## [MATERIAL SHOWN]
Lemma wp_store_byte m p b (Q : unit -> bmem -> Prop) :
  room_at m p 1 -> Q tt (put_bytes p [b] m) -> wp (store_byte p b) m Q.
Proof.
  intros [Hp Hr] HQ. destruct (Hr 0 ltac:(lia)) as [c Hc]. rewrite Z.add_0_r in Hc.
  unfold wp, store_byte. rewrite decide_False, Hc by lia. by rewrite put_cons, put_nil in HQ.
Qed.

Lemma wp_read_bytes bs : forall m p (Q : list Z -> bmem -> Prop),
  bytes_at m p bs -> Q bs m -> wp (read_bytes p (length bs)) m Q.
Proof.
  induction bs as [|b bs IH]; intros m p Q Hb HQ; [by apply wp_ret|].
  apply bytes_cons in Hb as (Hp & Hb & Hbs). apply wp_bind. eapply wp_load; [lia|done|].
  apply wp_bind. eapply IH; [done|]. by apply wp_ret.
Qed.

Lemma wp_write_bytes bs : forall m p (Q : unit -> bmem -> Prop),
  room_at m p (Z.of_nat (length bs)) -> Q tt (put_bytes p bs m) -> wp (write_bytes p bs) m Q.
Proof.
  induction bs as [|b bs IH]; intros m p Q Hr HQ; [apply wp_ret; by rewrite put_nil in HQ|].
  apply wp_bind. eapply wp_store_byte; [eapply room_mono; [|exact Hr]; cbn; lia|].
  apply IH.
  - apply room_put. replace (Z.of_nat (length bs)) with (Z.of_nat (length (b :: bs)) - 1) by (cbn; lia).
    by apply room_tail.
  - rewrite put_cons, put_nil. by rewrite put_cons in HQ.
Qed.

Lemma wp_memcpy m dst src n bs (Q : unit -> bmem -> Prop) :
  n = Z.of_nat (length bs) -> bytes_at m src bs -> room_at m dst n ->
  (dst + n <= src \/ src + n <= dst) ->
  Q tt (put_bytes dst bs m) -> wp (memcpy dst src n) m Q.
Proof.
  intros -> Hs Hd Ha HQ. unfold memcpy, ranges_apart. apply wp_if_true; [lia|].
  rewrite Nat2Z.id. apply wp_bind. eapply wp_read_bytes; [done|]. by apply wp_write_bytes.
Qed.

(** ** The allocator *)

(** [DFK_MALLOC_ALIGNMENT] *)
Definition MALLOC_ALIGNMENT : Z := 16.

Definition aligned (p : Z) : bool := p mod MALLOC_ALIGNMENT =? 0.

(** End of the user address space on the modelled platform. *)
Definition USER_END : Z := 2 ^ 47.

Section alloc.
(** [dfk->malloc]: the address of a new block, or NULL. *)
Context (malloc : bmem -> Z -> Z).

Definition add_block (p n : Z) (m : bmem) : bmem :=
  BMem (map_seqZ p (replicate (Z.to_nat n) None) ∪ cells m) (<[p := n]> (blocks m)).

Definition dfk__malloc (nbytes : Z) : M bmem Z :=
  c_assert (negb (nbytes =? 0));;
  res ← gets (fun m => malloc m nbytes);
  when (nonnull res) (modify (add_block res nbytes));;
  c_assert (aligned res);;
  mret res.

(** The documented behaviour of [malloc]: NULL, or an aligned block of storage
    that is not in use. *)
Definition malloc_ok : Prop := forall m n,
  0 < n -> malloc m n = 0 \/
    0 < malloc m n /\ aligned (malloc m n) = true /\ malloc m n + n <= USER_END /\
    blocks m !! malloc m n = None /\
    forall i, 0 <= i < n -> cells m !! (malloc m n + i) = None.
End alloc.

Definition remove_block (p n : Z) (m : bmem) : bmem :=
  BMem (cells m ∖ map_seqZ p (replicate (Z.to_nat n) None)) (delete p (blocks m)).

Definition dfk__free (p : Z) : M bmem unit :=
  c_assert (nonnull p);;
  c_assert (aligned p);;
  m ← get;
  match blocks m !! p with
  | Some n => modify (remove_block p n)
  | None => fail WildPtr
  end.

Lemma cells_add_block p n m a : 0 <= n ->
  cells (add_block p n m) !! a =
    if decide (p <= a < p + n) then Some None else cells m !! a.
Proof.
  intros Hn. cbn. rewrite lookup_union, lookup_map_seqZ. case_decide as Ha.
  - rewrite option_guard_True by lia. rewrite lookup_replicate_2 by lia.
    cbn. by destruct (cells m !! a).
  - case_guard; [|by rewrite left_id_L by apply _].
    rewrite lookup_ge_None_2 by (rewrite length_replicate; lia). cbn. by destruct (cells m !! a).
Qed.

Lemma cells_remove_block p n m a : 0 <= n ->
  cells (remove_block p n m) !! a =
    if decide (p <= a < p + n) then None else cells m !! a.
Proof.
  intros Hn. cbn. rewrite lookup_difference, lookup_map_seqZ. case_decide as Ha.
  - rewrite option_guard_True by lia. by rewrite lookup_replicate_2 by lia.
  - case_guard; [|done].
    by rewrite lookup_ge_None_2 by (rewrite length_replicate; lia).
Qed.

(** The outcome of an allocation. *)
Record allocated (m : bmem) (p n : Z) (m' : bmem) : Prop := Allocated {
  al_pos : 0 < p;
  al_aligned : aligned p = true;
  al_end : p + n <= USER_END;
  al_new : blocks m !! p = None;
  al_fresh : forall i, 0 <= i < n -> cells m !! (p + i) = None;
  al_mem : m' = add_block p n m
}.

Lemma wp_malloc malloc m n (Q : Z -> bmem -> Prop) :
  malloc_ok malloc -> 0 < n -> Q 0 m ->
  (forall p m', allocated m p n m' -> Q p m') -> wp (dfk__malloc malloc n) m Q.
Proof.
  intros Hok Hn H0 HQ. unfold dfk__malloc. apply wp_bind, wp_assert.
  { apply negb_true_iff, Z.eqb_neq. lia. }
  apply wp_bind, wp_gets, wp_bind. destruct (Hok m n Hn) as [->|(Hp & Ha & He & Hb & Hf)].
  - apply wp_when_false; [done|]. by apply wp_bind, wp_assert, wp_ret.
  - apply wp_when_true; [apply nonnull_true; lia|]. apply wp_modify.
    apply wp_bind, wp_assert; [done|]. by apply wp_ret, HQ.
Qed.

Lemma wp_free m p n (Q : unit -> bmem -> Prop) :
  0 < p -> aligned p = true -> blocks m !! p = Some n -> Q tt (remove_block p n m) ->
  wp (dfk__free p) m Q.
Proof.
  intros Hp Ha Hb HQ. unfold dfk__free.
  apply wp_bind, wp_assert; [apply nonnull_true; lia|].
  apply wp_bind, wp_assert; [done|]. apply wp_bind, wp_get. rewrite Hb. by apply wp_modify.
Qed.

Lemma allocated_room m p n m' : allocated m p n m' -> 0 <= n -> room_at m' p n.
Proof.
  intros [Hp _ _ _ _ ->] Hn. split; [done|]. intros i Hi.
  rewrite cells_add_block, decide_True by lia. by eexists.
Qed.

(** Storage that was there stays apart from the new block. *)
Definition apart_ranges (p n q k : Z) : Prop := k = 0 \/ q + k <= p \/ p + n <= q.

Lemma allocated_apart m p n m' q k : allocated m p n m' -> 0 < n -> 0 <= k ->
  room_at m q k -> apart_ranges p n q k.
Proof.
  intros [Hp _ _ _ Hf _] Hn Hk [Hq Hr]. unfold apart_ranges.
  destruct (decide (k = 0)) as [->|Hk0]; [by left|]. right.
  destruct (Z.lt_ge_cases q p) as [Hlt|Hge].
  - left. destruct (Z.le_gt_cases (q + k) p) as [|Hgt]; [done|].
    destruct (Hr (p - q) ltac:(lia)) as [c Hc]. rewrite Zplus_minus in Hc.
    specialize (Hf 0 ltac:(lia)). rewrite Z.add_0_r in Hf. congruence.
  - right. destruct (Z.le_gt_cases (p + n) q) as [|Hgt]; [done|].
    destruct (Hr 0 ltac:(lia)) as [c Hc]. rewrite Z.add_0_r in Hc.
    specialize (Hf (q - p) ltac:(lia)). rewrite Zplus_minus in Hf. congruence.
Qed.

Lemma cells_allocated m p n m' a : allocated m p n m' -> 0 <= n -> ~ (p <= a < p + n) ->
  cells m' !! a = cells m !! a.
Proof. intros [_ _ _ _ _ ->] Hn Ha. rewrite cells_add_block by done. by rewrite decide_False. Qed.

(** Ranges whose cells are the same. *)
Definition same_cells (m m' : bmem) (p n : Z) : Prop :=
  forall a, p <= a < p + n -> cells m' !! a = cells m !! a.

Lemma bytes_same m m' p bs :
  same_cells m m' p (Z.of_nat (length bs)) -> bytes_at m p bs -> bytes_at m' p bs.
Proof.
  intros Hs [Hp Hb]. split; [done|]. intros i b Hi. pose proof (lookup_lt_Some _ _ _ Hi).
  rewrite Hs by lia. by apply Hb.
Qed.
Lemma room_same m m' p n : same_cells m m' p n -> room_at m p n -> room_at m' p n.
Proof.
  intros Hs [Hp Hr]. split; [done|]. intros i Hi. rewrite Hs by lia. by apply Hr.
Qed.
Lemma same_cells_trans m1 m2 m3 p n :
  same_cells m1 m2 p n -> same_cells m2 m3 p n -> same_cells m1 m3 p n.
Proof. intros H1 H2 a Ha. by rewrite H2, H1. Qed.
Lemma same_put m p bs q k : apart_ranges p (Z.of_nat (length bs)) q k ->
  same_cells m (put_bytes p bs m) q k.
Proof. intros Hd a Ha. rewrite cells_put, decide_False; [done|]. unfold apart_ranges in Hd. lia. Qed.
Lemma same_allocated m p n m' q k : allocated m p n m' -> 0 <= n -> apart_ranges p n q k ->
  same_cells m m' q k.
Proof.
  intros Ha Hn Hd a Hin. eapply cells_allocated; [done..|]. unfold apart_ranges in Hd. lia.
Qed.
Lemma same_removed m p n q k : 0 <= n -> apart_ranges p n q k ->
  same_cells m (remove_block p n m) q k.
Proof.
  intros Hn Hd a Ha. rewrite cells_remove_block by done.
  rewrite decide_False; [done|]. unfold apart_ranges in Hd. lia.
Qed.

## [WHAT IS EXPECTED]
Looking at the records above, return exactly the lines from the line with "that is not in use. *)" to the line with "intros Hn. cbn. rewrite lookup_union, lookup_map_seqZ.", both ends included.

## [RESPONSE TO THIS TASK]
    that is not in use. *)
Definition malloc_ok : Prop := forall m n,
  0 < n -> malloc m n = 0 \/
    0 < malloc m n /\ aligned (malloc m n) = true /\ malloc m n + n <= USER_END /\
    blocks m !! malloc m n = None /\
    forall i, 0 <= i < n -> cells m !! (malloc m n + i) = None.
End alloc.

Definition remove_block (p n : Z) (m : bmem) : bmem :=
  BMem (cells m ∖ map_seqZ p (replicate (Z.to_nat n) None)) (delete p (blocks m)).

Definition dfk__free (p : Z) : M bmem unit :=
  c_assert (nonnull p);;
  c_assert (aligned p);;
  m ← get;
  match blocks m !! p with
  | Some n => modify (remove_block p n)
  | None => fail WildPtr
  end.

Lemma cells_add_block p n m a : 0 <= n ->
  cells (add_block p n m) !! a =
    if decide (p <= a < p + n) then Some None else cells m !! a.
Proof.
  intros Hn. cbn. rewrite lookup_union, lookup_map_seqZ. case_decide as Ha.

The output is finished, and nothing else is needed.